If you freaked out about that photo of the Swedish minister of culture cutting a cake in the form of the cartoonishly lurid female blackface cake this week, you might want to take a look at offending artist Makode Linde's interview on Al Jazeera today.
And you might want to think about how you're reacting to the Internet.<!--break-->
Think about how news of the cake was first presented. In a lot of the coverage, the providence and context of the cake wasn't even mentioned. The widely-circulated photos were of the white minister of culture with a knife, sometimes laughing, seemingly the most ignorant event that's ever happened, ever. There were strong calls for the minister, Lena Adelsohn Liljeroth, to resign. I'll admit, it was icky situation at first glance.

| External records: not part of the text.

(** A declared key survives the forward filter once, with its first
    declaration, at the place of that declaration. *)
Lemma survivor_of_first (l : list A) (key : string) :
  key ∈ map k l →
  ∃ pre s post,
    l = pre ++ s :: post ∧ k s = key ∧ (key ∉ map k pre)
    ∧ withKey k key (keepFirst k l) = [s]
    ∧ ∃ after,
        keepFirst k l = keepFirst k pre ++ s :: after
        ∧ ∀ x, x ∈ after → x ∈ post.
Proof.
  intros (pre & s & post & -> & <- & Hpre)%first_declaration.
  assert (Hrev : rev (pre ++ s :: post) = rev post ++ s :: rev pre).
  { rewrite rev_app_distr. simpl. by rewrite <- app_assoc. }
  assert (Hpre' : k s ∉ map k (rev pre)) by by rewrite map_rev, elem_of_rev.
  destruct (keepLast_at_last (rev post) (rev pre) s Hpre') as [Honce Hplace].
  exists pre, s, post. split_and!; [done..| |].
  - unfold keepFirst. by rewrite withKey_rev, Hrev, Honce.
  - unfold keepFirst. rewrite Hrev, Hplace, rev_app_distr. simpl.
    rewrite <- app_assoc. simpl. eexists. split; [done|].
    intros x [_ Hx%keepLast_subset]%elem_of_rev%list_elem_of_filter.
    by apply elem_of_rev.
Qed.

End Dedup.

Lemma declareAfter_empty (b : t) : declareAfter b empty = b.
Proof. destruct b. unfold declareAfter. simpl. by rewrite !app_nil_r. Qed.

Lemma declareAfter_assoc (a b c : t) :
  declareAfter (declareAfter a b) c = declareAfter a (declareAfter b c).
Proof. unfold declareAfter. simpl. by rewrite !app_assoc. Qed.

Lemma pushParameter_declareAfter (p : Param) (b : t) :
  pushParameter p b = declareAfter b (pushParameter p empty).
Proof. unfold pushParameter, declareAfter. simpl. by rewrite !app_nil_r. Qed.

Lemma pushBuildSetting_declareAfter (s : BuildSetting) (b : t) :
  pushBuildSetting s b = declareAfter b (pushBuildSetting s empty).
Proof. unfold pushBuildSetting, declareAfter. simpl. by rewrite !app_nil_r. Qed.

Lemma pushAction_declareAfter (a : string) (b : t) :
  pushAction a b = declareAfter b (pushAction a empty).
Proof. unfold pushAction, declareAfter. simpl. by rewrite !app_nil_r. Qed.

Lemma classifySingle_declareAfter (current : string) (b : t) :
  classifySingle current b
  = (declareAfter b (fst (classifySingle current empty)),
     snd (classifySingle current empty)).
Proof.
  unfold classifySingle.
  destruct (Js.startsWith current "-"); simpl;
    [by rewrite pushParameter_declareAfter|].
  destruct (Js.includes current "="); simpl;
    [by rewrite pushBuildSetting_declareAfter|].
  destruct (Js.arrayIncludes _ current); simpl;
    [by rewrite pushAction_declareAfter|].
  by rewrite declareAfter_empty.
Qed.

Lemma scanArgs_two (current next : string) (rest : list string) (b : t) :
  scanArgs (current :: next :: rest) b
  = if isPair current next then
      scanArgs rest (pushParameter {| arg := current; value := next |} b)
    else
      let '(b1, w1) := classifySingle current b in
      let '(b2, w2) := scanArgs (next :: rest) b1 in
      (b2, w1 ++ w2).
Proof. reflexivity. Qed.

(** The scan only appends: what was declared before stays in front, in
    its order, and what the tokens declare does not depend on it. *)
Lemma scanArgs_declareAfter (args : list string) (b : t) :
  scanArgs args b = (declareAfter b (parsed args), snd (scanArgs args empty)).
Proof.
  unfold parsed. revert b.
  induction args as [args IH] using (induction_ltof1 _ (@length string)).
  unfold ltof in IH. intros b.
  destruct args as [|current [|next rest]].
  - simpl. by rewrite declareAfter_empty.
  - simpl. rewrite (classifySingle_declareAfter current b).
    by destruct (classifySingle current empty) as [b1 w1].
  - assert (Hrest : length rest < length (current :: next :: rest))
      by (simpl; lia).
    assert (Hnext : length (next :: rest) < length (current :: next :: rest))
      by (simpl; lia).
    rewrite !scanArgs_two. destruct (isPair current next).
    + rewrite (IH rest Hrest (pushParameter _ b)).
      rewrite (IH rest Hrest (pushParameter _ empty)). simpl.
      by rewrite pushParameter_declareAfter, declareAfter_assoc.
    + rewrite (classifySingle_declareAfter current b).
      destruct (classifySingle current empty) as [b1 w1].
      cbn [fst snd].
      rewrite (IH (next :: rest) Hnext (declareAfter b b1)).
      rewrite (IH (next :: rest) Hnext b1).
      cbn [fst snd].
      by rewrite declareAfter_assoc.
Qed.

Lemma addAdditionalArgs_nonempty (args : list string) (b : t) :
  args ≠ [] →
  addAdditionalArgs args b = dedup (declareAfter b (parsed args)).
Proof.
  intros Hne. unfold addAdditionalArgs, addAdditionalArgsLog.
  destruct args as [|a args]; [done|].
  by rewrite scanArgs_declareAfter.
Qed.

Lemma dedup_classes (b : t) :
  dedup b = {| parameters := keepLast arg (parameters b);
               buildSettings := keepLast key (buildSettings b);
               actions := keepFirst Datatypes.id (actions b) |}.
Proof.
  unfold dedup.
  by rewrite !dedupReversed_keepLast, filterSeen_keepFirst.
Qed.

(** *** The scan on small inputs *)

Example flag_takes_next_token_as_value :
  addAdditionalArgs ["-quiet"; "ARCHS=arm64"; "clean"] empty
  = {| parameters := [ {| arg := "-quiet"; value := "ARCHS=arm64" |} ];
       buildSettings := [];
       actions := ["clean"] |}.
Proof. vm_compute. reflexivity. Qed.

Example three_classes_in_order :
  build (addAdditionalArgs ["clean"; "-sdk"; "macosx"; "ARCHS=arm64"; "-quiet"] empty)
  = ["xcodebuild"; "ARCHS=arm64"; "-sdk"; "macosx"; "-quiet"; "clean"].
Proof. vm_compute. reflexivity. Qed.

Example unknown_token_warned_and_dropped :
  addAdditionalArgsLog ["???"] empty = (empty, ["???"])
  ∧ build (addAdditionalArgs ["???"] empty) = ["xcodebuild"].
Proof. split; vm_compute; reflexivity. Qed.

(** *** Re-declaration (claims C1 and C5) *)

(** C1, as the code has it.  After declarations into the builder and
    the merge of a non-empty list of additional tokens, a build-setting
    key or parameter flag that was declared (by the caller or by a
    token) is kept exactly once, with the entry of its LAST declaration
    and at the place of that last declaration: what follows it are
    exactly the survivors of the later declarations.  An action verb is
    kept once at the place of its FIRST declaration.  The argument
    vector lists the three classes in this order. *)
Theorem redeclared_key_once_last_value_last_place (b : t) (args : list string) :
  args ≠ [] →
  let merged := declareAfter b (parsed args) in
  let built := addAdditionalArgs args b in
  (∀ k, k ∈ map key (buildSettings merged) →
     ∃ pre s post,
       buildSettings merged = pre ++ s :: post ∧ key s = k
       ∧ (k ∉ map key post)
       ∧ withKey key k (buildSettings built) = [s]
       ∧ ∃ before,
           buildSettings built = before ++ s :: keepLast key post
           ∧ ∀ x, x ∈ before → x ∈ pre)
  ∧ (∀ a, a ∈ map arg (parameters merged) →
     ∃ pre p post,
       parameters merged = pre ++ p :: post ∧ arg p = a
       ∧ (a ∉ map arg post)
       ∧ withKey arg a (parameters built) = [p]
       ∧ ∃ before,
           parameters built = before ++ p :: keepLast arg post
           ∧ ∀ x, x ∈ before → x ∈ pre)
  ∧ (∀ v, v ∈ actions merged →
     ∃ pre post,
       actions merged = pre ++ v :: post ∧ (v ∉ pre)
       ∧ withKey Datatypes.id v (actions built) = [v]
       ∧ ∃ after,
           actions built = keepFirst Datatypes.id pre ++ v :: after
           ∧ ∀ x, x ∈ after → x ∈ post)
  ∧ build built
    = [xcodebuild]
        ++ map renderSetting (keepLast key (buildSettings merged))
        ++ concat (map renderParameter (keepLast arg (parameters merged)))
        ++ keepFirst Datatypes.id (actions merged).
Proof.
  intros Hne merged built.
  assert (Hbuilt : built = dedup merged)
    by (by apply addAdditionalArgs_nonempty).
  rewrite dedup_classes in Hbuilt. rewrite Hbuilt. simpl.
  split_and!.
  - intros k Hk. by apply survivor_of_last.
  - intros a Ha. by apply survivor_of_last.
  - intros v Hv.
    assert (Hv' : v ∈ map Datatypes.id (actions merged))
      by (by rewrite map_id).
    destruct (survivor_of_first Datatypes.id _ _ Hv')
      as (pre & s & post & Hl & Hs & Hpre & Honce & Hplace).
    unfold Datatypes.id in Hs. subst s. rewrite map_id in Hpre.
    by exists pre, post.
  - reflexivity.
Qed.

Lemma addAdditionalArgs_empty (b : t) : addAdditionalArgs [] b = b.
Proof. reflexivity. Qed.

(** C5, as the code has it.  When the additional-args list is not
    empty, every build-setting key, parameter flag and action verb
    occurs at most once in its class after [addAdditionalArgs]. *)
Theorem keys_unique_after_nonempty_merge (b : t) (args : list string) :
  args ≠ [] →
  NoDup (map key (buildSettings (addAdditionalArgs args b)))
  ∧ NoDup (map arg (parameters (addAdditionalArgs args b)))
  ∧ NoDup (actions (addAdditionalArgs args b)).
Proof.
  intros Hne. rewrite addAdditionalArgs_nonempty, dedup_classes by done.
  simpl. split_and!; [apply keepLast_NoDup..|].
  rewrite <- (map_id (keepFirst _ _)). apply keepFirst_NoDup.
Qed.
(** ** Keys *)

(** X15.  [save] tells a saved message from an unsaved one by the truth of
    its key, so a message whose key is 0 is taken for unsaved: each save reads
    the clock and overwrites [sent_at], while the row still goes under key 0.
    Under any other key [save] leaves [sent_at] alone and does not read the
    clock. *)
Theorem save_rereads_clock_on_key_zero (m : Message) (k : Z) (w : World) :
  id m = Some k →
  ∃ m' w',
    Message_save m w = (Ok m', w')
    ∧ rows (db w') !! k = Some m'
    ∧ id m' = Some k
    ∧ sent_at m'
      = (if decide (k = 0%Z) then Some (clock w (ticks w)) else sent_at m)
    ∧ ticks w' = (if decide (k = 0%Z) then S (ticks w) else ticks w).
Proof.
  intros Hid.
  destruct (Message_save_keyed m k w Hid) as (m' & Hsave & Hm').
  assert (Hz : not_id (Some k) = if decide (k = 0%Z) then true else false).
  { simpl. destruct (decide (k = 0%Z));
      [by apply bool_decide_eq_true_2|by apply bool_decide_eq_false_2]. }
  rewrite Hz in Hsave, Hm'.
  eexists m', _. split; [exact Hsave|]. simpl.
  split; [apply lookup_insert_eq|].
  destruct (decide (k = 0%Z)); subst m'; by destruct m.
Qed.

Lemma save_rereads_clock_on_key_zero_witness :
  id (set_id (Some 0%Z) first_message) = Some 0%Z
  ∧ ∃ m' w',
      Message_save (set_id (Some 0%Z) first_message) world1 = (Ok m', w')
      ∧ rows (db w') !! 0%Z = Some m'
      ∧ id m' = Some 0%Z
      ∧ sent_at m'
        = (if decide (0%Z = 0%Z) then Some (clock world1 (ticks world1))
           else sent_at (set_id (Some 0%Z) first_message))
      ∧ ticks w'
        = (if decide (0%Z = 0%Z) then S (ticks world1) else ticks world1).
Proof.
  split; [reflexivity|].
  exact (save_rereads_clock_on_key_zero (set_id (Some 0%Z) first_message) 0
           world1 eq_refl).
Defined.

Lemma validation_errors_by_field_witness :
  "recipient" ≠ "subject"
  ∧ "recipient" ≠ "body"
  ∧ errors (full_clean (bound_form no_subject)) !! "recipient" = None.
Proof.
  assert (H1 : "recipient" ≠ "subject") by done.
  assert (H2 : "recipient" ≠ "body") by done.
  split; [exact H1|]. split; [exact H2|].
  exact (proj2 (proj2 (validation_errors_by_field no_subject))
           "recipient" H1 H2).
Defined.
Lemma findOne_None sel s c :
  findOne sel s c = None <->
  forall q, In q (docs c) -> matches sel q = false.
Proof.
  unfold findOne, find. rewrite hd_sort_docs_None. split.
  - intros H q Hq. destruct (matches sel q) eqn:E; auto.
    assert (In q (filter (matches sel) (docs c))) as Hin
      by (apply filter_In; now split).
    rewrite H in Hin. destruct Hin.
  - intros H. induction (docs c) as [|t l IH]; simpl; auto.
    rewrite (H t) by now left. apply IH. intros q Hq. apply H. now right.
Qed.

Lemma current_Some api c :
  current api = Some c ->
  In c (docs (timepoints api)) /\
  currentTimepointId api = Some (timepointId c).
Proof.
  unfold current. intros H. apply findOne_Some in H.
  destruct H as (Hin & Hm & _). split; auto.
  destruct (currentTimepointId api) as [v|]; simpl in Hm; [|discriminate].
  apply String.eqb_eq in Hm. now subst.
Qed.

Lemma current_None api :
  current api = None <->
  forall t, In t (docs (timepoints api)) ->
            currentTimepointId api <> Some (timepointId t).
Proof.
  unfold current. rewrite findOne_None. split; intros H t Ht.
  - specialize (H t Ht). intros E. rewrite E in H; simpl in H.
    now rewrite String.eqb_refl in H.
  - specialize (H t Ht).
    destruct (currentTimepointId api) as [v|]; simpl; auto.
    apply String.eqb_neq. congruence.
Qed.

(** C4: [prior()] is none when no record matches [currentTimepointId];
    otherwise, with [c] the current record, a returned record is stored,
    is dated strictly before [c] -- never on or after it -- and no stored
    record dated strictly before [c] is more recent; and [prior()] is none
    exactly when no stored record is dated strictly before [c]. *)
Theorem prior_is_latest_strictly_before_current api :
  ((forall t, In t (all api) ->
              currentTimepointId api <> Some (timepointId t)) ->
   prior api = None) /\
  (forall c, current api = Some c ->
     (forall p, prior api = Some p ->
        In p (all api) /\
        (latestDate p < latestDate c)%Z /\
        ~ (latestDate p >= latestDate c)%Z /\
        forall q, In q (all api) -> (latestDate q < latestDate c)%Z ->
                  (latestDate q <= latestDate p)%Z) /\
     (prior api = None <->
      forall q, In q (all api) -> (latestDate c <= latestDate q)%Z)).
Proof.
  split.
  - intros H. unfold prior.
    replace (current api) with (@None Timepoint); auto.
    symmetry. apply current_None. intros t Ht. apply H. now apply in_all.
  - intros c Hc. unfold prior. rewrite Hc. split.
    + intros p Hp. apply findOne_Some in Hp.
      destruct Hp as (Hin & Hm & Hmax). simpl in Hm. apply Z.ltb_lt in Hm.
      split; [now apply in_all|].
      split; [exact Hm|]. split; [lia|].
      intros q Hq Hlt. apply in_all in Hq.
      assert (in_order LatestDateDesc p q) as Hord
        by (apply Hmax; simpl; auto; now apply Z.ltb_lt).
      unfold in_order in Hord; simpl in Hord. now apply Z.ltb_ge in Hord.
    + rewrite findOne_None. split; intros H q Hq.
      * apply in_all in Hq. specialize (H q Hq). simpl in H.
        now apply Z.ltb_ge in H.
      * simpl. apply Z.ltb_ge. apply H. now apply in_all.
Qed.

(** C10: when [currentTimepointId] is unset, or designates no stored
    record, the read operations return normally: [current()] and
    [prior()] are none, however many records are stored, and
    [currentAndPrior()] is empty.  The constructor leaves
    [currentTimepointId] unset unless its argument is truthy. *)
Theorem reads_without_current_record api :
  no_current_record api ->
  current api = None /\ prior api = None /\ currentAndPrior api = [] /\
  currentTimepointId (constructor None) = None /\
  currentTimepointId (constructor (Some "")) = None.
Proof.
  intros H.
  assert (Hc : current api = None).
  { apply current_None. destruct H as [H|H].
    - intros t _. rewrite H. discriminate.
    - intros t Ht. apply H. now apply in_all. }
  unfold currentAndPrior, prior. rewrite Hc. auto.
Qed.

Lemma reads_without_current_record_witness :
  let api := this (Samples.loaded None Samples.visits) in
  current api = None /\ prior api = None /\ currentAndPrior api = [] /\
  currentTimepointId (constructor None) = None /\
  currentTimepointId (constructor (Some "")) = None.
Proof.
  exact (reads_without_current_record
           (this (Samples.loaded None Samples.visits))
           (or_introl eq_refl)).
Defined.

(** ** [currentAndPrior] *)

Lemma NoDup_map_inj {A B} (f : A -> B) l a b :
  NoDup (map f l) -> In a l -> In b l -> f a = f b -> a = b.
Proof.
  induction l as [|x l IH]; simpl; [tauto|].
  intros Hnd Ha Hb E. inversion Hnd as [|? ? Hx Hl]; subst.
  destruct Ha as [->|Ha], Hb as [->|Hb]; auto.
  - exfalso. apply Hx. rewrite E. now apply in_map.
  - exfalso. apply Hx. rewrite <- E. now apply in_map.
Qed.

Lemma id_neq_true a b : id_neq a b = true <-> a <> b.
Proof.
  destruct a as [i|], b as [j|]; simpl; split; intros H;
    try congruence; try discriminate.
  - apply negb_true_iff, Nat.eqb_neq in H. congruence.
  - apply negb_true_iff, Nat.eqb_neq. congruence.
Qed.

(** The prior record is another document than the current one. *)
Lemma prior_differs api c p :
  current api = Some c -> prior api = Some p ->
  In c (docs (timepoints api)) /\ In p (docs (timepoints api)) /\ p <> c.
Proof.
  intros Hc Hp. unfold prior in Hp. rewrite Hc in Hp.
  apply findOne_Some in Hp. destruct Hp as (Hin & Hm & _).
  apply current_Some in Hc. destruct Hc as [Hcin _].
  repeat split; auto. intros ->. simpl in Hm.
  now rewrite Z.ltb_irrefl in Hm.
Qed.

(** C8: on a store with at most one record per [timepointId],
    [currentAndPrior()] is [current; prior] when both exist and differ in
    [_id], and otherwise the shorter list made of the current record, if
    any; its entries never share a [timepointId].  In a well-formed
    collection the prior record always differs from the current one. *)
Theorem currentAndPrior_distinct api :
  unique_timepointIds api ->
  (forall c p, current api = Some c -> prior api = Some p ->
     _id p <> _id c -> currentAndPrior api = [c; p]) /\
  (current api = None -> currentAndPrior api = []) /\
  (forall c, current api = Some c ->
     prior api = None \/ (exists p, prior api = Some p /\ _id p = _id c) ->
     currentAndPrior api = [c]) /\
  NoDup (map timepointId (currentAndPrior api)) /\
  (wf (timepoints api) ->
   forall c p, current api = Some c -> prior api = Some p -> _id p <> _id c).
Proof.
  intros Huniq. split; [|split; [|split; [|split]]].
  - intros c p Hc Hp Hne. unfold currentAndPrior. rewrite Hc, Hp.
    apply id_neq_true in Hne. now rewrite Hne.
  - intros Hc. unfold currentAndPrior, prior. now rewrite Hc.
  - intros c Hc [Hp|(p & Hp & E)]; unfold currentAndPrior; rewrite Hc, Hp; auto.
    destruct (id_neq (_id p) (_id c)) eqn:N; auto.
    apply id_neq_true in N. contradiction.
  - unfold currentAndPrior.
    destruct (current api) as [c|] eqn:Hc; [|constructor].
    destruct (prior api) as [p|] eqn:Hp; [|repeat constructor; simpl; tauto].
    destruct (id_neq (_id p) (_id c)); [|repeat constructor; simpl; tauto].
    destruct (prior_differs api c p Hc Hp) as (Hcin & Hpin & Hne).
    simpl. repeat constructor; simpl; try tauto.
    intros [E|[]]. apply Hne.
    now apply (NoDup_map_inj timepointId (docs (timepoints api))).
  - intros [Hnd _] c p Hc Hp E.
    destruct (prior_differs api c p Hc Hp) as (Hcin & Hpin & Hne).
    apply Hne. now apply (NoDup_map_inj _id (docs (timepoints api))).
Qed.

I'll admit, I almost copy-and-pasted my outrage right onto the Facebook news feed. But something seem strange. I tweeted at my well-connected weirdo artsy friend in Stockholm. “What's up with the cake? Please translate.” He knew the guy, an African Swedish man named Makode Linde, who baked himself into all this trouble. My friend was curious to know what I thought – but said that essentially, he was on Linde's side.
Linde's main body of work is a series called Afromantics. In it, he deals with a life spent dealing with racism in his home country by reinterpreting and reproducing black face in various motifs – which is to say, he was more than aware of what he was doing by creating a black face woman with a horribly distended belly to address the topic of female mutilation.
This from his Al Jazeera video:
A lot of prejudice that concerns black identity concerns female circumcision that is oppression against women, this oppression only takes place in black africa. But [that] oppression is just one oppression... It can take place in Africa or Sweden or anywhere... By them labeling oppression to only be female circumcision and taking a certain form, I think that's putting on blindfolds for seeing what oppression really is.
Now there's a lot to discuss here. The fact that the cake-cutter was a white person was wacky, but given the context of the piece, it makes total sense and the fact that Linde might have been the only person of color in the room brings his piece to the level of performance art. Yes, he is still a man who made a cake out of a woman getting her clitoris cut off. There might be some things need to be addressed before I'm able to totally sign onto the racism cake.
But the Linde scandal should make us thinking deeper about how memes can distort truth -- that image of the cake was really all a lot of people needed to form an opinion on a rather complicated piece of art. It should be taken as a warning that a few days had to pass before the global community that tripped out on Linde's work even learned who he was. Few people have the time (like I do, yay) to delve into artist websites and call up friends from other countries based on one crazy photo seen on a website. As it was, that photo was spread around and editorialized on like some half-assed middle school game of Telephone. I wonder if half the people commenting on the links Linde has posted on his Facebook page even take the time to read the articles.
What with the Kony 2012 craze-cum-scandal-cum-naked-debacle, it's been an interesting year for viral Internet activism. Can we just make a rule that if you've seen two other of your friends post something, it stops with you? That way we can get back to making our very own intensely offensive projects.